__LISTED ENTRIES__
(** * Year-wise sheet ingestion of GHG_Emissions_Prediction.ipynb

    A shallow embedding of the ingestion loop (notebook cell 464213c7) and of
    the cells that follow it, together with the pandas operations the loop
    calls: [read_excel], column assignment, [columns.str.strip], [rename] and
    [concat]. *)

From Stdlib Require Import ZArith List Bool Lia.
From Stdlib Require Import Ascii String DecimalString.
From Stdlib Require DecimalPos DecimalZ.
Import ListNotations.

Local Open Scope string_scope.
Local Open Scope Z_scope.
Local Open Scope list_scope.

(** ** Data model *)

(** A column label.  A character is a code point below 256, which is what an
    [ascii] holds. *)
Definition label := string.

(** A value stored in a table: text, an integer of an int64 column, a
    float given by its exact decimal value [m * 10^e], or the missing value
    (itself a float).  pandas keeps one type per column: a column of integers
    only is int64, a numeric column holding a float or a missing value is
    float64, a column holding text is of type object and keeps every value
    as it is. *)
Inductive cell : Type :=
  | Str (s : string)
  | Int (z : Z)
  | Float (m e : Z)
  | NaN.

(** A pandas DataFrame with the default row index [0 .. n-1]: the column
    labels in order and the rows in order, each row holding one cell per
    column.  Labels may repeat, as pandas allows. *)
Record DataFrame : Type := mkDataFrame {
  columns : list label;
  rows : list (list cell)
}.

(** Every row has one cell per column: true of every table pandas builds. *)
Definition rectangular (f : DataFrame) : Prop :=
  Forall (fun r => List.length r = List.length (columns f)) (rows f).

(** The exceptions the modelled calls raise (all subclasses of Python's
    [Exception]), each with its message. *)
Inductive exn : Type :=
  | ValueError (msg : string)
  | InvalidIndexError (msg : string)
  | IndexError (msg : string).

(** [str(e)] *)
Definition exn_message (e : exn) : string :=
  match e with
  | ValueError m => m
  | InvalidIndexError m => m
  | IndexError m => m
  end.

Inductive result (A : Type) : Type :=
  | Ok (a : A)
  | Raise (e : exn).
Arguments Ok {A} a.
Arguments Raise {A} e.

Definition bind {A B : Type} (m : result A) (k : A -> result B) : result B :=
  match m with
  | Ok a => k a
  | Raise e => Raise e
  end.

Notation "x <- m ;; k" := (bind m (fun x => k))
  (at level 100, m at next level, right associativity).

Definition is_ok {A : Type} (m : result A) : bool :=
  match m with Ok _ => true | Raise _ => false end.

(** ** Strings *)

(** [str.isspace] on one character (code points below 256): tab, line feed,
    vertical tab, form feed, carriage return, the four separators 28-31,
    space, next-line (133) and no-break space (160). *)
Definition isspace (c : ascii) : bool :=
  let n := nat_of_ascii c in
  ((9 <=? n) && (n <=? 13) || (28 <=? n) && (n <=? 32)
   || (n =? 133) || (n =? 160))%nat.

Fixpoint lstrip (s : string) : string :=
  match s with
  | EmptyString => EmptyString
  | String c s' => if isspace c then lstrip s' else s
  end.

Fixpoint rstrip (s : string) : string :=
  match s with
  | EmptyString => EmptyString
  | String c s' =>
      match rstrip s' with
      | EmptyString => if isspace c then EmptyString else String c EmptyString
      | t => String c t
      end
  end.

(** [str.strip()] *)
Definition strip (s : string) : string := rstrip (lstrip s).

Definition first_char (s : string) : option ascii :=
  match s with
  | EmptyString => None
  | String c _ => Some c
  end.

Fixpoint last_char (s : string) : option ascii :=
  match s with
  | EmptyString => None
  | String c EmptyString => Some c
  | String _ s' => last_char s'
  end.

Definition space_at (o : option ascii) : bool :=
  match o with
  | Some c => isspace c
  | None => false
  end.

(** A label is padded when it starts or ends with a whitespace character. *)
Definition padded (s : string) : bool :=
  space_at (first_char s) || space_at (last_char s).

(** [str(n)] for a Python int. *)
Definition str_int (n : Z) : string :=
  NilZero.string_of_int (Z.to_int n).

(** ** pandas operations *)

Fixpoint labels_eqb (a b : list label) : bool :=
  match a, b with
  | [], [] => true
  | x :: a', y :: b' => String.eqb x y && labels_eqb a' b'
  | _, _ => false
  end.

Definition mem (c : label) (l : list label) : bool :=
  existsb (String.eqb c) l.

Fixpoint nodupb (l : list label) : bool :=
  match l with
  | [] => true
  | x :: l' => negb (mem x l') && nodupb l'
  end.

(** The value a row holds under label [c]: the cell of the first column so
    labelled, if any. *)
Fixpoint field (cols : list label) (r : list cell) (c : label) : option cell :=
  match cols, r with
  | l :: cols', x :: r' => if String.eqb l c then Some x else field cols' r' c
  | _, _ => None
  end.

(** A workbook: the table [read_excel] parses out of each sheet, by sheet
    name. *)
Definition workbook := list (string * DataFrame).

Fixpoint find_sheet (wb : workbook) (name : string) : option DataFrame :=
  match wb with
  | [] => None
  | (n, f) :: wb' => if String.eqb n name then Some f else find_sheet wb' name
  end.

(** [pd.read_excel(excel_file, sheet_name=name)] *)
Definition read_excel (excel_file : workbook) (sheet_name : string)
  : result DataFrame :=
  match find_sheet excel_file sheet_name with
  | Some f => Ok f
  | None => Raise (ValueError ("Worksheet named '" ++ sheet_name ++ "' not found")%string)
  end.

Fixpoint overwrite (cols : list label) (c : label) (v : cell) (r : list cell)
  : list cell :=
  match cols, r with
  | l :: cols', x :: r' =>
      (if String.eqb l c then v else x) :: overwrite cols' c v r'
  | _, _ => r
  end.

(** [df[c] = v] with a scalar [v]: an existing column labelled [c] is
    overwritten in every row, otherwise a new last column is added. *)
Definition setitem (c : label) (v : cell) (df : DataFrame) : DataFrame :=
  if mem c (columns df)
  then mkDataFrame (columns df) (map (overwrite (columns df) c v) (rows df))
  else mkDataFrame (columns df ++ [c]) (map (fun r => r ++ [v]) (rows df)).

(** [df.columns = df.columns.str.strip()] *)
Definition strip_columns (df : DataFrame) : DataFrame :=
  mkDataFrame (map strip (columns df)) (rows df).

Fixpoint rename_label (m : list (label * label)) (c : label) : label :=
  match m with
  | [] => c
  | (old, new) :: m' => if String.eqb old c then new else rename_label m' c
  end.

* * *

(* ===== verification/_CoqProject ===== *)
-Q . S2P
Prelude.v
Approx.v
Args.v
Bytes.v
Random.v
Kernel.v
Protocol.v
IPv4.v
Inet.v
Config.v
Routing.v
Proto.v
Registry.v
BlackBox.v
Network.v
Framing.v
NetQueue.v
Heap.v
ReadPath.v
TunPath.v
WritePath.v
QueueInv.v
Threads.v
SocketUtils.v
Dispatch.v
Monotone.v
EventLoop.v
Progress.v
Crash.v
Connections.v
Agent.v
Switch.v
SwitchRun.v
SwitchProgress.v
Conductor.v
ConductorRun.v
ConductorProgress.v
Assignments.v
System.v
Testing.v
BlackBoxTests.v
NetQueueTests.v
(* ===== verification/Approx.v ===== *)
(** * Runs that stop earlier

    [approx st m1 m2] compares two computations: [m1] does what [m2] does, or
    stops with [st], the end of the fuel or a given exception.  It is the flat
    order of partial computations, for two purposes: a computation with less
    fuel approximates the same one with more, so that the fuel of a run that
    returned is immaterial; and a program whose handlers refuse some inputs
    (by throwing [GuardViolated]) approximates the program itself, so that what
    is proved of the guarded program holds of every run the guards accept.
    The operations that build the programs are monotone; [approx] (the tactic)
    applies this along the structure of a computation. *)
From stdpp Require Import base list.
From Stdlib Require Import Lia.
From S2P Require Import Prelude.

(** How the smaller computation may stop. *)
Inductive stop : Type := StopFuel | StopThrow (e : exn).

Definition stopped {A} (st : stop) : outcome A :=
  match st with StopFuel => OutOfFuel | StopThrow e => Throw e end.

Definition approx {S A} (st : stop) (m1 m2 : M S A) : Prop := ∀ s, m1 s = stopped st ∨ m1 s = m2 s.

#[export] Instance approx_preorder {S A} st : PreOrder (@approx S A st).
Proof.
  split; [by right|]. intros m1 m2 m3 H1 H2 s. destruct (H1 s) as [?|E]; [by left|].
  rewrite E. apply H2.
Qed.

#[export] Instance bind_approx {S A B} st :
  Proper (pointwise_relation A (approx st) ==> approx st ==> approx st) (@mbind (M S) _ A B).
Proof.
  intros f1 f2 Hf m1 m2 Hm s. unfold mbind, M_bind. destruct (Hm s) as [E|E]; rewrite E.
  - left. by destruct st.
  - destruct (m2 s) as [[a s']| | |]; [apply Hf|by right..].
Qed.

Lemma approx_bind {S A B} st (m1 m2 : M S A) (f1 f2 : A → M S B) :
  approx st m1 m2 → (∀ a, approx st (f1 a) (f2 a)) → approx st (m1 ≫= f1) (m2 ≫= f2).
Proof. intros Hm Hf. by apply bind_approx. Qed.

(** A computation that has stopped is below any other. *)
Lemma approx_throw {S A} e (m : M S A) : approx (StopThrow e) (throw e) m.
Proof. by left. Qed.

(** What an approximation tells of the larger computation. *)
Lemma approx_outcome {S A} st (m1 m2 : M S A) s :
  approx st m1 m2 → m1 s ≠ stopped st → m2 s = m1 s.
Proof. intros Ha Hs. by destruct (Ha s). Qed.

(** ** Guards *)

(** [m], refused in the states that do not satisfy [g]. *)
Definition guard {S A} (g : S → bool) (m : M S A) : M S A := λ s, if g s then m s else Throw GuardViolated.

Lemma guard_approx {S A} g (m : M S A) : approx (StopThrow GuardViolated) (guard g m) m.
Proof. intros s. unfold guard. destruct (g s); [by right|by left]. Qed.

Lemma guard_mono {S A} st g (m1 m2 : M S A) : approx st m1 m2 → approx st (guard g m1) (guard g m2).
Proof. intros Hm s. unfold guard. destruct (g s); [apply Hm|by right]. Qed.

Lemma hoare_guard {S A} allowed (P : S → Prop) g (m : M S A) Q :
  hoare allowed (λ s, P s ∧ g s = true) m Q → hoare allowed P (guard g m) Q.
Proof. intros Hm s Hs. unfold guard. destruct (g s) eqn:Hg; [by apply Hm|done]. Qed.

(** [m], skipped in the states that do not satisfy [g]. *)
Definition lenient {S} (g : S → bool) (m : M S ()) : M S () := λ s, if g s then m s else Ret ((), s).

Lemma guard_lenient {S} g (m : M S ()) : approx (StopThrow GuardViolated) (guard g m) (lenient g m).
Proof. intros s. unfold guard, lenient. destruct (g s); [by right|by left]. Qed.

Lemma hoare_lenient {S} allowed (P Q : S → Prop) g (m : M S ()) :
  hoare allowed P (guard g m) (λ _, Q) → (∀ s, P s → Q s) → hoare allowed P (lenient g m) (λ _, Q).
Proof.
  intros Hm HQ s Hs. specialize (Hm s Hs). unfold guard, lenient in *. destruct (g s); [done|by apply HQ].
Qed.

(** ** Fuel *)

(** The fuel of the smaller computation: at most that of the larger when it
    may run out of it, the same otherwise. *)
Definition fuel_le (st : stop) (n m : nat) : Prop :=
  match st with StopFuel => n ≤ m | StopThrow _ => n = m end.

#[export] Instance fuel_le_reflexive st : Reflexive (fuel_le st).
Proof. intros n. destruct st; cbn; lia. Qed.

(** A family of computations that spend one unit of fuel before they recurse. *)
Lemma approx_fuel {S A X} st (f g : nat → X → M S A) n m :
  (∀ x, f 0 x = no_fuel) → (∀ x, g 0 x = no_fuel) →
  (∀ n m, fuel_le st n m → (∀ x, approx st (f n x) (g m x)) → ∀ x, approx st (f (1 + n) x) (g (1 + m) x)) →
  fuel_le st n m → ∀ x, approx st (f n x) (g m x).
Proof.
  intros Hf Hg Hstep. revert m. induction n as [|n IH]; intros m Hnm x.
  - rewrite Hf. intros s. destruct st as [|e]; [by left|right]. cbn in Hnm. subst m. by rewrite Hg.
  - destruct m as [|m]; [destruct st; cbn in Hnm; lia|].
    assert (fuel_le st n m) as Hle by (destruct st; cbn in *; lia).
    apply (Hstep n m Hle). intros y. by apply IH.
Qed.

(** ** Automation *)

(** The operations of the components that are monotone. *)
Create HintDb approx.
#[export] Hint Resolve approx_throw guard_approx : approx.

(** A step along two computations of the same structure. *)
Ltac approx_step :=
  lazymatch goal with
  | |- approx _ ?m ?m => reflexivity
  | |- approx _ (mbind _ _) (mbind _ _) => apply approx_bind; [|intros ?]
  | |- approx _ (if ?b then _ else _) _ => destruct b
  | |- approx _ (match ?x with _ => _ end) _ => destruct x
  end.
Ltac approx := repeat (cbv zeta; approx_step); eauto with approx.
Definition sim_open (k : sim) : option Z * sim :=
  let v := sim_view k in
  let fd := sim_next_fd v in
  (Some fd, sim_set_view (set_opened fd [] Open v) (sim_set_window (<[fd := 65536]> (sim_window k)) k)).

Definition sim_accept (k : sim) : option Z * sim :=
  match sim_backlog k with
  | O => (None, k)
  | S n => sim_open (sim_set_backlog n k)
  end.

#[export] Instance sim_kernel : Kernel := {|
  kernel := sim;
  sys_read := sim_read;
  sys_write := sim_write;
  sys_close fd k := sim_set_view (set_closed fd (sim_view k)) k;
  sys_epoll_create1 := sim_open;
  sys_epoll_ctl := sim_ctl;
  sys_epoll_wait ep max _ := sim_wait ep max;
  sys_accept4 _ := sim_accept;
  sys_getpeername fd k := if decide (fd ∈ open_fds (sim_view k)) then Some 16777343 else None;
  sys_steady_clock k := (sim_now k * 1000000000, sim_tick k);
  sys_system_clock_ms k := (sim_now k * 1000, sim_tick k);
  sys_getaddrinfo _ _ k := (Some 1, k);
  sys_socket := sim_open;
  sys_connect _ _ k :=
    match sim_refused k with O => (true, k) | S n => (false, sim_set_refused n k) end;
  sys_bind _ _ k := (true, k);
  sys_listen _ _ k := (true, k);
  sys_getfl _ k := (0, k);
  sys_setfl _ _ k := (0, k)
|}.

__WORK ORDER__
All lines in the data above from the one with "field cols' r' c" through the one with "Definition workbook := list" must be repeated exactly, and no others.

__RESULT__
  | l :: cols', x :: r' => if String.eqb l c then Some x else field cols' r' c
  | _, _ => None
  end.

(** A workbook: the table [read_excel] parses out of each sheet, by sheet
    name. *)
Definition workbook := list (string * DataFrame).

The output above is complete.